── Provided records ──
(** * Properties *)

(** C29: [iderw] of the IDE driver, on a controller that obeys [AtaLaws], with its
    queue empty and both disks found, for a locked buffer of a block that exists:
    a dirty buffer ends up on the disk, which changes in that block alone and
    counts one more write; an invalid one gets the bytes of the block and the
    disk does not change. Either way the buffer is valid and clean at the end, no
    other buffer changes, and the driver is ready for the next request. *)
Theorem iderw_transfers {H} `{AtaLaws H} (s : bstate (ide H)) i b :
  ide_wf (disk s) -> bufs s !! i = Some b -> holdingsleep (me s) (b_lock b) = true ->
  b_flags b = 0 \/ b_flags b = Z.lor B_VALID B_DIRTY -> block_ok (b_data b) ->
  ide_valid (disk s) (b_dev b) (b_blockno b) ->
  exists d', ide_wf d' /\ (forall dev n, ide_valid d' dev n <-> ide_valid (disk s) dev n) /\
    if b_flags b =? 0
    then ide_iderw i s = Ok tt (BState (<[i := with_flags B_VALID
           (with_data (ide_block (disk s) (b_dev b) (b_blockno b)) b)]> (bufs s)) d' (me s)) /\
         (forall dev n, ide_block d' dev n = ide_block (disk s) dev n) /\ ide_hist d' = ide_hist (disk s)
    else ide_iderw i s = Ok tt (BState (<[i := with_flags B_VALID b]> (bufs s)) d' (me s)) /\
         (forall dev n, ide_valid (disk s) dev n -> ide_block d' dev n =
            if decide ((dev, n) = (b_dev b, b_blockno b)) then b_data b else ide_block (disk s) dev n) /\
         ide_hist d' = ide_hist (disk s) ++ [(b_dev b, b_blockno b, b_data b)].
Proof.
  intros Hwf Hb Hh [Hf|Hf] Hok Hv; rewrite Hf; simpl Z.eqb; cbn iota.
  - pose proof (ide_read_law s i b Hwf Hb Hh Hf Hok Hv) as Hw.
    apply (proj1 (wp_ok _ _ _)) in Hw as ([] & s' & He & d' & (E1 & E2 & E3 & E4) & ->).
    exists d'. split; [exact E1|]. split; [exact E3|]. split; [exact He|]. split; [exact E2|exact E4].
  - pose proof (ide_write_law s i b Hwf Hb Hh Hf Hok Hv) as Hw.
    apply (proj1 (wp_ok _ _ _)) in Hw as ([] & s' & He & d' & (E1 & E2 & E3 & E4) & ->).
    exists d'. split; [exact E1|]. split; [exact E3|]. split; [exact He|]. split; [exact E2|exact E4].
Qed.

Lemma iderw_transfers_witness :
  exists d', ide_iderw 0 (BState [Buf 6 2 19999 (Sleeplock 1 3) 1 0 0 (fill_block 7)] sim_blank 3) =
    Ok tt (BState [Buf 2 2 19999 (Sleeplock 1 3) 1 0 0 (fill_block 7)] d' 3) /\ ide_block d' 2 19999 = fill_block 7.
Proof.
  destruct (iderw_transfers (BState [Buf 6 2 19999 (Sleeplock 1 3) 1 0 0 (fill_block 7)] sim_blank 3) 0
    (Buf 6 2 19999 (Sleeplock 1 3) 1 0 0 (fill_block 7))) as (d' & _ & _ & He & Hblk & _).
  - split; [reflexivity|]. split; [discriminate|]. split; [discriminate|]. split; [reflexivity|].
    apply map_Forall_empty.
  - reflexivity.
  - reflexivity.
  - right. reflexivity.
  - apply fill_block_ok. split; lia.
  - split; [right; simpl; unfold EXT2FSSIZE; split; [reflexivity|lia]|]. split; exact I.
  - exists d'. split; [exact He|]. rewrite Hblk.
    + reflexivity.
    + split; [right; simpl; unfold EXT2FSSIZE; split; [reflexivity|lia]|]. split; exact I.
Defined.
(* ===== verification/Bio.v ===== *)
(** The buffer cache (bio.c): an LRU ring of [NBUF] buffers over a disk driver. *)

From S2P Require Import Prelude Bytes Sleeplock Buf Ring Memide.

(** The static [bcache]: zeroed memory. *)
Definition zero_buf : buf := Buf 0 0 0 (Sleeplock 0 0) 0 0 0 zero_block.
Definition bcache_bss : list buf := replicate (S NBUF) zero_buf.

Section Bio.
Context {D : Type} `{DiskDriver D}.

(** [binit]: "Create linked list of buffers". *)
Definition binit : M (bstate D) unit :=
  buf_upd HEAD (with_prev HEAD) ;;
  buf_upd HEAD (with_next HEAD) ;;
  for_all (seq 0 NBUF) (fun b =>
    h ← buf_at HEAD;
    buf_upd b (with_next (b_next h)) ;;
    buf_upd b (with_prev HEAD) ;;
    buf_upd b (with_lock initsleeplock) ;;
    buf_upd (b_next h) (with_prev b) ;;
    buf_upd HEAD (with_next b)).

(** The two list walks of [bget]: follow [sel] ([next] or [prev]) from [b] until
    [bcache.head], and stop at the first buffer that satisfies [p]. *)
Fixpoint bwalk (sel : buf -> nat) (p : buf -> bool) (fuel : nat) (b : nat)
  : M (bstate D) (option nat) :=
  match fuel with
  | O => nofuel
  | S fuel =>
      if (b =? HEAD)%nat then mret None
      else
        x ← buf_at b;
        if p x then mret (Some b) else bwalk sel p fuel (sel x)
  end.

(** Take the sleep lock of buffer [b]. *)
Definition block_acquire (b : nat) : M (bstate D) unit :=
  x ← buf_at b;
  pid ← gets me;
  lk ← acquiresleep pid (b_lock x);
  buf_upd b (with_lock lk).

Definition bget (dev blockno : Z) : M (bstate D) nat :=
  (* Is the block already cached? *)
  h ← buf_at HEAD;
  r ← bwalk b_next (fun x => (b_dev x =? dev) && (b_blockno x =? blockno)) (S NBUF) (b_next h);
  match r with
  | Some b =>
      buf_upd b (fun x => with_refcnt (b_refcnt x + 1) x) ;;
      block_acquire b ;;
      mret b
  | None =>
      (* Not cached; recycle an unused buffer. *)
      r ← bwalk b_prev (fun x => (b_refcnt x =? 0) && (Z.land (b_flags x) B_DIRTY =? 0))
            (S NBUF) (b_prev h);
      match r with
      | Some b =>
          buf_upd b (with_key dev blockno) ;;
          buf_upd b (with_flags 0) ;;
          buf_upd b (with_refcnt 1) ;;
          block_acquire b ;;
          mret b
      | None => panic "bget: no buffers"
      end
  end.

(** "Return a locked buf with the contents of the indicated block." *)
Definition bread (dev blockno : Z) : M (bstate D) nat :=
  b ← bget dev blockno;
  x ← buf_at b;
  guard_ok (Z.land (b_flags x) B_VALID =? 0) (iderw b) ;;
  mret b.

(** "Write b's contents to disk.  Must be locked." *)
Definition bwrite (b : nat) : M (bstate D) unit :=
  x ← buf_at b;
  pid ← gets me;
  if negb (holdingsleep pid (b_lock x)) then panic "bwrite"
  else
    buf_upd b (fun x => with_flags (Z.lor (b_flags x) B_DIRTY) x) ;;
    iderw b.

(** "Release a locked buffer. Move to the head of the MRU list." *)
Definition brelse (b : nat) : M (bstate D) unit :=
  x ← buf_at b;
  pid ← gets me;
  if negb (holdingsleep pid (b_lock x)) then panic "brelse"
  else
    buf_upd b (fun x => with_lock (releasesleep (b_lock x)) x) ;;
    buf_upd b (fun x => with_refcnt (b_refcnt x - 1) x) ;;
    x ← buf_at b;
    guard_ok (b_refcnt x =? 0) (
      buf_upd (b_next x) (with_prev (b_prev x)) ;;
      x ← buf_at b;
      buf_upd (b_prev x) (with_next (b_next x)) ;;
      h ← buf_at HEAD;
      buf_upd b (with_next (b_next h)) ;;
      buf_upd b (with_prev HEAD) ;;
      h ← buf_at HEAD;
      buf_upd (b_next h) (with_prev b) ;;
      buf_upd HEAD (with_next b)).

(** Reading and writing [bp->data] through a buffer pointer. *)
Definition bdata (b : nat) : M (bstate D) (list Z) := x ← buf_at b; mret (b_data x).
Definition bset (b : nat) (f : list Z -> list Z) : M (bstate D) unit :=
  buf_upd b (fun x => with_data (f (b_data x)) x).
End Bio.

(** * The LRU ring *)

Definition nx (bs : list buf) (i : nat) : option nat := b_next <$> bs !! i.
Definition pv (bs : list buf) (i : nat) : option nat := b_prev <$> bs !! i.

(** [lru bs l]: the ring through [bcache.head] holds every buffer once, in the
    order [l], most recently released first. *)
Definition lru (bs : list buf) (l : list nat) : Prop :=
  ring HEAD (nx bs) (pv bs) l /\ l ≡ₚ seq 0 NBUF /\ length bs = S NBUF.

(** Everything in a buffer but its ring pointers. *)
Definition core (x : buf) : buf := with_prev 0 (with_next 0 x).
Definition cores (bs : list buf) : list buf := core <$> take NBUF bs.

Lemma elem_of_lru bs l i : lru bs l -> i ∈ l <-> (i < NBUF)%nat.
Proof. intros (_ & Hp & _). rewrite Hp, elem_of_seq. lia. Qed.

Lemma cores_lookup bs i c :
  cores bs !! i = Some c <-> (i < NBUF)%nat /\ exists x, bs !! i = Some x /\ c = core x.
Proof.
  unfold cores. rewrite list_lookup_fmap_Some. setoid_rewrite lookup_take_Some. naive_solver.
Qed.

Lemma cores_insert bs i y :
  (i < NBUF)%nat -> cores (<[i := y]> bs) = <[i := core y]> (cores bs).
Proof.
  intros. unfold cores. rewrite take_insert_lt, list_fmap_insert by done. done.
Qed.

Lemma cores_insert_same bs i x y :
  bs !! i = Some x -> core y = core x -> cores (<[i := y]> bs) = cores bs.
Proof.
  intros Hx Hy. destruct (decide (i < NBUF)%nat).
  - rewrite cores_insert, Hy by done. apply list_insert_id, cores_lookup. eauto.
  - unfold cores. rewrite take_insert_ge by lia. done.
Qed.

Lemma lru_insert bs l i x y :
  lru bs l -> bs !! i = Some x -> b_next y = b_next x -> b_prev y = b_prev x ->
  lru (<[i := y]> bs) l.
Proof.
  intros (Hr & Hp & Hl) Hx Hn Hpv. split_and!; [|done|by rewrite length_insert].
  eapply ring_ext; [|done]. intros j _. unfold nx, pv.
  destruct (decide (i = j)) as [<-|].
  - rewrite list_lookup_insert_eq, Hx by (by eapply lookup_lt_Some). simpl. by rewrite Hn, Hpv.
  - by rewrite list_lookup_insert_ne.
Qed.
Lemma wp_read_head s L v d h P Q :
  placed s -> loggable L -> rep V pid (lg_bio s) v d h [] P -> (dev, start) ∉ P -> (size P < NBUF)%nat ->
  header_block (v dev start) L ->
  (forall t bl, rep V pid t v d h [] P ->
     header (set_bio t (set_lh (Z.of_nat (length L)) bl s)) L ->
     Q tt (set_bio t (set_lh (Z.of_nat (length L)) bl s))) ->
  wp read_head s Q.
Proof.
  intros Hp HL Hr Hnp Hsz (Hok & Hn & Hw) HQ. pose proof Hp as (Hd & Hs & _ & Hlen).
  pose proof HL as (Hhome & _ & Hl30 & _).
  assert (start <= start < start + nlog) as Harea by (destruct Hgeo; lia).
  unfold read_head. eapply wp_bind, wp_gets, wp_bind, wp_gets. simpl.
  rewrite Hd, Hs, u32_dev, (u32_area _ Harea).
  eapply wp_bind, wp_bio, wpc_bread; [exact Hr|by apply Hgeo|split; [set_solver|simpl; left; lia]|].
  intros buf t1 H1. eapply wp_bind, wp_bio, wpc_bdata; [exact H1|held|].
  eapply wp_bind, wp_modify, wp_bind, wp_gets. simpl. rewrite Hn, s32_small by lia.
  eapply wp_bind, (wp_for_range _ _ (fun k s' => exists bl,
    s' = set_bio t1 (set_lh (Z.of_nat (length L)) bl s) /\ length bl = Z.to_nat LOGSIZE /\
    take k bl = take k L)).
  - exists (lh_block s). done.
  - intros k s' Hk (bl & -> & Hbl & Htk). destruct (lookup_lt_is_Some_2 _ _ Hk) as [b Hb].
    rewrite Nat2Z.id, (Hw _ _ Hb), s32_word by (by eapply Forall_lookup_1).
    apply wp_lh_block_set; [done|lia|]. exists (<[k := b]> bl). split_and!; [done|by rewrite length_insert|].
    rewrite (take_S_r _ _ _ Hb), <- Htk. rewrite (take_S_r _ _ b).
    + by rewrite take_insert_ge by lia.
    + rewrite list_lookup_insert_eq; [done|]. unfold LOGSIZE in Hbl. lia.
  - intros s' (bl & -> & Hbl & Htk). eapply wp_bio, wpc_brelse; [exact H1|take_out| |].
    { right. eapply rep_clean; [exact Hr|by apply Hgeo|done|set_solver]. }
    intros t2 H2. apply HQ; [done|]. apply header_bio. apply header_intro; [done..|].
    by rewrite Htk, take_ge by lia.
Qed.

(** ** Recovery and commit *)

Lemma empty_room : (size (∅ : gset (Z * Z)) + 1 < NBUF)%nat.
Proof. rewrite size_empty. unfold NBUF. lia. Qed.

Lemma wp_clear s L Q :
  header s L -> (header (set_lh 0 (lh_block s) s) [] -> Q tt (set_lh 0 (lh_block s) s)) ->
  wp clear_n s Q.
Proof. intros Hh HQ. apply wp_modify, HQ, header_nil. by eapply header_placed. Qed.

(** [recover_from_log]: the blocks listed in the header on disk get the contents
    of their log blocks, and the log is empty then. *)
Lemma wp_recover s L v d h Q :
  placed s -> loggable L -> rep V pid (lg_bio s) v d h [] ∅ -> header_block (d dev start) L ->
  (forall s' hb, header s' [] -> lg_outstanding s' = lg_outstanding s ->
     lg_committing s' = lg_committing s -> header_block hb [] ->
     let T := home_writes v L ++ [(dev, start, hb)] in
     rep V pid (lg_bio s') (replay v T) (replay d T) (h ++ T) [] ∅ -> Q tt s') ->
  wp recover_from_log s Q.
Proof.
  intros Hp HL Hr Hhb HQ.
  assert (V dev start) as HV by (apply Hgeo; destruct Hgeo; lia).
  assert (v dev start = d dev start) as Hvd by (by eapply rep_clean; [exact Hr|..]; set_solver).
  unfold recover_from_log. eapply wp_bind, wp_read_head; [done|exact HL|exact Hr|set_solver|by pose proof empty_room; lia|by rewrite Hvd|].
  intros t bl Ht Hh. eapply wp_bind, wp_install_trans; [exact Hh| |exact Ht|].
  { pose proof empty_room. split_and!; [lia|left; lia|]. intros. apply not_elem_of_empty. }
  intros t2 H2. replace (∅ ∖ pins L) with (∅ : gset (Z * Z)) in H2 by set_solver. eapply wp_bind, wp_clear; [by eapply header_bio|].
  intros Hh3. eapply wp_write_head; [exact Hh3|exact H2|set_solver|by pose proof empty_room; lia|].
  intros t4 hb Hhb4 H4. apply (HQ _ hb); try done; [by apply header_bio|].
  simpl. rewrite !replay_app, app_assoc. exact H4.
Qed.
───
Prompt: In the entries above, restate word for word the lines between the one holding "wp recover_from_log s Q." and the one holding "assert (v dev start = d", inclusive, and nothing besides.

Task response:
  wp recover_from_log s Q.
Proof.
  intros Hp HL Hr Hhb HQ.
  assert (V dev start) as HV by (apply Hgeo; destruct Hgeo; lia).
  assert (v dev start = d dev start) as Hvd by (by eapply rep_clean; [exact Hr|..]; set_solver).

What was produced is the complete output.